Dataset items
════

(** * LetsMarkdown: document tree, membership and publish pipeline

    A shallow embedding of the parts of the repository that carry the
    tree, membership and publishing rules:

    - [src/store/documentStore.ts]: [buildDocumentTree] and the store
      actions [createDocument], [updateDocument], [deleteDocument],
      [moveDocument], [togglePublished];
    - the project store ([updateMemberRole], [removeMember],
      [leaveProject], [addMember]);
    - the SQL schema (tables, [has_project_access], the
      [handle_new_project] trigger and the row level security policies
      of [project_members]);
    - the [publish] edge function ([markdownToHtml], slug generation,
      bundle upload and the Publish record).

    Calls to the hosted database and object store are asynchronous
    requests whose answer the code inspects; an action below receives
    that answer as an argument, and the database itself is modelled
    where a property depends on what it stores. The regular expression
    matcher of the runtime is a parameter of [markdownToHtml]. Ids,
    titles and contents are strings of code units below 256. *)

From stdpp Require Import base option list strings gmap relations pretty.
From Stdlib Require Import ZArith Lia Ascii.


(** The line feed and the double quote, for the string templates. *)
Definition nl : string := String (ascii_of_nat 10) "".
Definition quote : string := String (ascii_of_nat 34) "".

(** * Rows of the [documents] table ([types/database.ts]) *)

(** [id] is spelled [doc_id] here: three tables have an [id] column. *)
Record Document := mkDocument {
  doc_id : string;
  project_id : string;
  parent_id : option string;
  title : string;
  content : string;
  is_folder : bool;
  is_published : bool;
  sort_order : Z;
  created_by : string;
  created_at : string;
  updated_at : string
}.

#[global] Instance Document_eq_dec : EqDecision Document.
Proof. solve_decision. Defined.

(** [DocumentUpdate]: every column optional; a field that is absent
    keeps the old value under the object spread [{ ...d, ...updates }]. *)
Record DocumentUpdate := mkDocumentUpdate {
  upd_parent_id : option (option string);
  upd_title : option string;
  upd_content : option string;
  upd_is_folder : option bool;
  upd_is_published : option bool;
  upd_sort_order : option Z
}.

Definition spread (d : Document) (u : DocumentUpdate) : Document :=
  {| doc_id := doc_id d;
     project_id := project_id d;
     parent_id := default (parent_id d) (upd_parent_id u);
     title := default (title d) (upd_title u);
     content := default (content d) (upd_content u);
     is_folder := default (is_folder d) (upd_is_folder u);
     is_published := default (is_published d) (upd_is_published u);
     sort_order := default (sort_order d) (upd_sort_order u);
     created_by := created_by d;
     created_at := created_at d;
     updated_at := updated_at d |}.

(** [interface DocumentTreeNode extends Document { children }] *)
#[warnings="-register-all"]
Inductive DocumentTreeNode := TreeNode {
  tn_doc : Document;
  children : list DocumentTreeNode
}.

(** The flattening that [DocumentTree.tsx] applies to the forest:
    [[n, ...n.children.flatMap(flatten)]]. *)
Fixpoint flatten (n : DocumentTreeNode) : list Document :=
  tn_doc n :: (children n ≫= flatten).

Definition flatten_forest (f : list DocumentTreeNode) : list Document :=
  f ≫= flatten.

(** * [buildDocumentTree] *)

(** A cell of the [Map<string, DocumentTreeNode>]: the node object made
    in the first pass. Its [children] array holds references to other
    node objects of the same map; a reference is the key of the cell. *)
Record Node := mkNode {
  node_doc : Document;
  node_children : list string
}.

════

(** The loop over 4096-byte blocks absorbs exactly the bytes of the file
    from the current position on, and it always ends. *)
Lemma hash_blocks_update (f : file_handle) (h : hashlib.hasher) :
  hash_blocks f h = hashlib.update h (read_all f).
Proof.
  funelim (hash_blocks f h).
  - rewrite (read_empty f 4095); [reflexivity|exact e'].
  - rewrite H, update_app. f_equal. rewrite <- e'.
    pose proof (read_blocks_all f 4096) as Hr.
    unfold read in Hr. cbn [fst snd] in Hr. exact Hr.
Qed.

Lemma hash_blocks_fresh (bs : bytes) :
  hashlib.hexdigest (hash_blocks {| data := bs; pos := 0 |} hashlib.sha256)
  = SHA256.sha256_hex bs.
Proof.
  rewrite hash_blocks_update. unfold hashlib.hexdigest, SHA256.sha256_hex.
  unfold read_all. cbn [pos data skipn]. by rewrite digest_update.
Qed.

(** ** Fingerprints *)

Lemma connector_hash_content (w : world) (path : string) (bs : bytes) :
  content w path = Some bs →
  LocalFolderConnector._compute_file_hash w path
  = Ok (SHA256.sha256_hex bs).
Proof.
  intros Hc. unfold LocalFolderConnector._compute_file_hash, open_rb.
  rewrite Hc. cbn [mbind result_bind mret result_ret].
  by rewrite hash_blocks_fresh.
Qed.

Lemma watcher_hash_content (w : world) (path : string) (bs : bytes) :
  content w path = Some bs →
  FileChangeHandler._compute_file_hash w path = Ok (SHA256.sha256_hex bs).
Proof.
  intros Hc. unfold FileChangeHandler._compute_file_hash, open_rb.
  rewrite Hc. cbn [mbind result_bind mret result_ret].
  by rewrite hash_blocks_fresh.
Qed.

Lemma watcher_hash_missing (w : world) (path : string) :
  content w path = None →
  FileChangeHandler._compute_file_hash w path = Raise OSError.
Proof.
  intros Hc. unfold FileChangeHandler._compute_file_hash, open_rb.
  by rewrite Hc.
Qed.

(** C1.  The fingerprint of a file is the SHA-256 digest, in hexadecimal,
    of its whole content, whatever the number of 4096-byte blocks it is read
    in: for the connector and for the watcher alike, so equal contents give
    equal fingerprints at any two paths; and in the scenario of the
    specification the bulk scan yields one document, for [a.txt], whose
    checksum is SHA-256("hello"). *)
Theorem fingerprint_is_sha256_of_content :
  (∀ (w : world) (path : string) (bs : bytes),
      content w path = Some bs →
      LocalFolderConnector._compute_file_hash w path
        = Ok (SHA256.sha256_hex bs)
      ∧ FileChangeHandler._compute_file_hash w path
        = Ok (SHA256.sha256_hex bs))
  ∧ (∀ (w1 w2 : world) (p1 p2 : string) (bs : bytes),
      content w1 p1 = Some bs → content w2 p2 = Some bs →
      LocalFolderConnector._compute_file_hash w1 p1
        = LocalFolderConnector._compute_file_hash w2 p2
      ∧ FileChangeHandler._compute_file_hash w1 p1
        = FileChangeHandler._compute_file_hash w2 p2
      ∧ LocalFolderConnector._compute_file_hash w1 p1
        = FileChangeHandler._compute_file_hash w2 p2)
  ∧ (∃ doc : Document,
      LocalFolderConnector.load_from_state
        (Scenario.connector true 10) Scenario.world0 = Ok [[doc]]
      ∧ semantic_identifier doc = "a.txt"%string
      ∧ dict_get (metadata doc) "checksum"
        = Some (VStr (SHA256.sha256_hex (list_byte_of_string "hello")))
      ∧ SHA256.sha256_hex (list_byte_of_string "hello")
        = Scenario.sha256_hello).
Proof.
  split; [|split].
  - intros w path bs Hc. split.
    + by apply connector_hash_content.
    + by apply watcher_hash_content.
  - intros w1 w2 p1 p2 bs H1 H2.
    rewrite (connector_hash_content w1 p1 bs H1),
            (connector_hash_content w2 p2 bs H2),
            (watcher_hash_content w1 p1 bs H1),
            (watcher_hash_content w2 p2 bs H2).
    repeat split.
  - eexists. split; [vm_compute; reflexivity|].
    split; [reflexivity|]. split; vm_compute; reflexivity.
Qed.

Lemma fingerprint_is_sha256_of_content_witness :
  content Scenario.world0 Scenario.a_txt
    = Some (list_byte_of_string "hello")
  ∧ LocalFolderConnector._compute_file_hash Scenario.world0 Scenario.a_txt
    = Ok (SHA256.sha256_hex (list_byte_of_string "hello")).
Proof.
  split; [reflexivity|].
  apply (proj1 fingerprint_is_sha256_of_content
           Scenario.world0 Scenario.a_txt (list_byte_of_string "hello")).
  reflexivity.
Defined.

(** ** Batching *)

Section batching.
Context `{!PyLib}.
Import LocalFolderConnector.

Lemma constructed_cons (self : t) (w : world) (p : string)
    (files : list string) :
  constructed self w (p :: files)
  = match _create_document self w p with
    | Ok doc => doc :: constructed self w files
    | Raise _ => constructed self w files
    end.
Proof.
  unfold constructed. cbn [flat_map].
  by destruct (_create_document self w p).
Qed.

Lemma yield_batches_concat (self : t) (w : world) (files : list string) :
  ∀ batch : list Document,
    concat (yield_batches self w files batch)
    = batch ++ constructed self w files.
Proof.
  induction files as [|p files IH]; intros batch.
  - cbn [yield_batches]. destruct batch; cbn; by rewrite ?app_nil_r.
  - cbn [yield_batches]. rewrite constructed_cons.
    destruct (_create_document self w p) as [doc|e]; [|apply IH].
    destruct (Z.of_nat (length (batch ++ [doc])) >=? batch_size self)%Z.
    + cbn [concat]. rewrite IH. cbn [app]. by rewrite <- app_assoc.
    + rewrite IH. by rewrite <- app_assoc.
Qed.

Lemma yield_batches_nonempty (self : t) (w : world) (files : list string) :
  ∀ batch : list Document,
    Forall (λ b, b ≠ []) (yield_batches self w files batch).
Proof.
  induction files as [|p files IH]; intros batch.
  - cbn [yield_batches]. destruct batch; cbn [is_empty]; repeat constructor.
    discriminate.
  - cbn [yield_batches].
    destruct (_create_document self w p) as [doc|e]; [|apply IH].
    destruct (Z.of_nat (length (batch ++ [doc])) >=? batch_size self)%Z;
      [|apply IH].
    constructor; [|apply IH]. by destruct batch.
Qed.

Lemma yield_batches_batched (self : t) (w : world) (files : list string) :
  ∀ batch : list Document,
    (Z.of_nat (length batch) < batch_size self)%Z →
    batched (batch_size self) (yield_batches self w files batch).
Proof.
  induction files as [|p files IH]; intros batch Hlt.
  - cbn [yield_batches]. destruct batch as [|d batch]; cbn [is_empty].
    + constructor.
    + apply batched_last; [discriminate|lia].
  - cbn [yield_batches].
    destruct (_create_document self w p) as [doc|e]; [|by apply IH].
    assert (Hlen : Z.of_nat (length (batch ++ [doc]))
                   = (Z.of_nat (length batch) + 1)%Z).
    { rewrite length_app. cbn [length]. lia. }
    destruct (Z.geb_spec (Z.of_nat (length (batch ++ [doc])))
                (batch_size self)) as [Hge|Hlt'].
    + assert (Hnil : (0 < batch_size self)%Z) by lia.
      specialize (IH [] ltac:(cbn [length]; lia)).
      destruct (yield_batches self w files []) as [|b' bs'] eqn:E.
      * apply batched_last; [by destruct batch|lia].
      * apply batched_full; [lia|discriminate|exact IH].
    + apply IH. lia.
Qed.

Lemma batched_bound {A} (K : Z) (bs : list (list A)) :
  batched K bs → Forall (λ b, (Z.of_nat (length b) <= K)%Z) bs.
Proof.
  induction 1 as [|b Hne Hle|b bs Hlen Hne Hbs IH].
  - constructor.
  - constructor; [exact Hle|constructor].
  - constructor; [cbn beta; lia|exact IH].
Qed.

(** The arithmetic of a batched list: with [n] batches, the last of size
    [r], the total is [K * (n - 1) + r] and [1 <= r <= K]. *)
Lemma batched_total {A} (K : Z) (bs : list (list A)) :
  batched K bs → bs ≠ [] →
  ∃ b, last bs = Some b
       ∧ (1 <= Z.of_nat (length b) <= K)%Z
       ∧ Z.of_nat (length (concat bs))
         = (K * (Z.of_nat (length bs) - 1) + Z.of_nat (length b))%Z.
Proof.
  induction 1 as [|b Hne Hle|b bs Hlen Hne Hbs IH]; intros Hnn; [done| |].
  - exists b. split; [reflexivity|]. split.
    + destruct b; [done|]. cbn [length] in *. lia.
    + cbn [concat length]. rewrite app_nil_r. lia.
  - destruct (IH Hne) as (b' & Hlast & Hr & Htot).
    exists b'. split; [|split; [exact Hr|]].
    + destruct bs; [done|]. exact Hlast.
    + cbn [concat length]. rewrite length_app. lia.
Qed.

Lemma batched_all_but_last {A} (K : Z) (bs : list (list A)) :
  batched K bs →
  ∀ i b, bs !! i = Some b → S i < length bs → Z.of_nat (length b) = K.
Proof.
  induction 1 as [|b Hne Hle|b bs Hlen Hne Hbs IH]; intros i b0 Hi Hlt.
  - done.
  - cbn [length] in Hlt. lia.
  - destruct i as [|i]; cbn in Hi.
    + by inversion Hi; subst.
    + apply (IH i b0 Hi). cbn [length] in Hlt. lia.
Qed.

════

§ **Task objective**
Reproduce, word for word and in full, only the lines above that start at the line with "(** * LetsMarkdown: document" and run through the line with "From Stdlib Require Import ZArith Lia Ascii.", both ends included.

§ **Answer area**
(** * LetsMarkdown: document tree, membership and publish pipeline

    A shallow embedding of the parts of the repository that carry the
    tree, membership and publishing rules:

    - [src/store/documentStore.ts]: [buildDocumentTree] and the store
      actions [createDocument], [updateDocument], [deleteDocument],
      [moveDocument], [togglePublished];
    - the project store ([updateMemberRole], [removeMember],
      [leaveProject], [addMember]);
    - the SQL schema (tables, [has_project_access], the
      [handle_new_project] trigger and the row level security policies
      of [project_members]);
    - the [publish] edge function ([markdownToHtml], slug generation,
      bundle upload and the Publish record).

    Calls to the hosted database and object store are asynchronous
    requests whose answer the code inspects; an action below receives
    that answer as an argument, and the database itself is modelled
    where a property depends on what it stores. The regular expression
    matcher of the runtime is a parameter of [markdownToHtml]. Ids,
    titles and contents are strings of code units below 256. *)

From stdpp Require Import base option list strings gmap relations pretty.
From Stdlib Require Import ZArith Lia Ascii.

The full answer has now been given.